▸ **PROBLEM TO WORK ON**: Determine how many lines in the material hold the string "unfold", then reply with that number only.

========

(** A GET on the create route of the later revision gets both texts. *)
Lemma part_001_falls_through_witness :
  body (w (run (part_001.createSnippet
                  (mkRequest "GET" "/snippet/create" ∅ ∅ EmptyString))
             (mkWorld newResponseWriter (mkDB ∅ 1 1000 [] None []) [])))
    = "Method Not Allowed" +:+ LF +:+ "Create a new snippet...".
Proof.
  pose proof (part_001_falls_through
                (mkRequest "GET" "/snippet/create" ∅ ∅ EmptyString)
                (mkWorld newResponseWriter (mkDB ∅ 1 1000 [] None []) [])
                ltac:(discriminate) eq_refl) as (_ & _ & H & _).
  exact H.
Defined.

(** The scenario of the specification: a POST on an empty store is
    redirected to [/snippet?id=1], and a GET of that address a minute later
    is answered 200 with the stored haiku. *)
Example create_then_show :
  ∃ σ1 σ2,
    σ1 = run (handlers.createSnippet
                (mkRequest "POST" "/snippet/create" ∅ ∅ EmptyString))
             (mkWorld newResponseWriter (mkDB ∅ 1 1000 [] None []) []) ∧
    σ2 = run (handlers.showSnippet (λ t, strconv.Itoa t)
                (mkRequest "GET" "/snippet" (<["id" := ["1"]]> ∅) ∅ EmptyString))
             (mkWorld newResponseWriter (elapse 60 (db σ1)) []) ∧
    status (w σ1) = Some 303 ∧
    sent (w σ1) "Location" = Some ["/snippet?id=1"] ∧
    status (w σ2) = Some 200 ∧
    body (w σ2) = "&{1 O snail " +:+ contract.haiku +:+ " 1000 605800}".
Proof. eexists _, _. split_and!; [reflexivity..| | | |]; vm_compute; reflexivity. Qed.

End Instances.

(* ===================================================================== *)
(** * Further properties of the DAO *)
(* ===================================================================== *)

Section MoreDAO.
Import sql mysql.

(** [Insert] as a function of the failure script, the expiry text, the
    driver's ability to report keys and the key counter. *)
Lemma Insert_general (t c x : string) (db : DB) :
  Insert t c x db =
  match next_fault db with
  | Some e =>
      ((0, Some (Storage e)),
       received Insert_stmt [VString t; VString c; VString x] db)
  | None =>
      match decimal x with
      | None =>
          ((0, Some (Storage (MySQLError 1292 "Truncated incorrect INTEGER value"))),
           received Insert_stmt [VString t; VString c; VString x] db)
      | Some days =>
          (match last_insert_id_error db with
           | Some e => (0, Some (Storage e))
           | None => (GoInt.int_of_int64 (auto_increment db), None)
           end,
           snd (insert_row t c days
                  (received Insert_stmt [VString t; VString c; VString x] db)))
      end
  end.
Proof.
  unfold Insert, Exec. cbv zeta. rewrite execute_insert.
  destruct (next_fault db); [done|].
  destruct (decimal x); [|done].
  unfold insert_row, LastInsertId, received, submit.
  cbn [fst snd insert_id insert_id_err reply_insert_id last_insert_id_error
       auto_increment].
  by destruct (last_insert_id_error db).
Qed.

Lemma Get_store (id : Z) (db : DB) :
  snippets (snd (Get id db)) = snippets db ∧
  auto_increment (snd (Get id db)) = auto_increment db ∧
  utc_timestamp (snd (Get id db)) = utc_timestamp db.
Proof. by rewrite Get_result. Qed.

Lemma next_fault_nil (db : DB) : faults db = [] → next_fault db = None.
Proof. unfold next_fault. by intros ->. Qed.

========

▸ **RESULT FOR THIS EXERCISE**: 3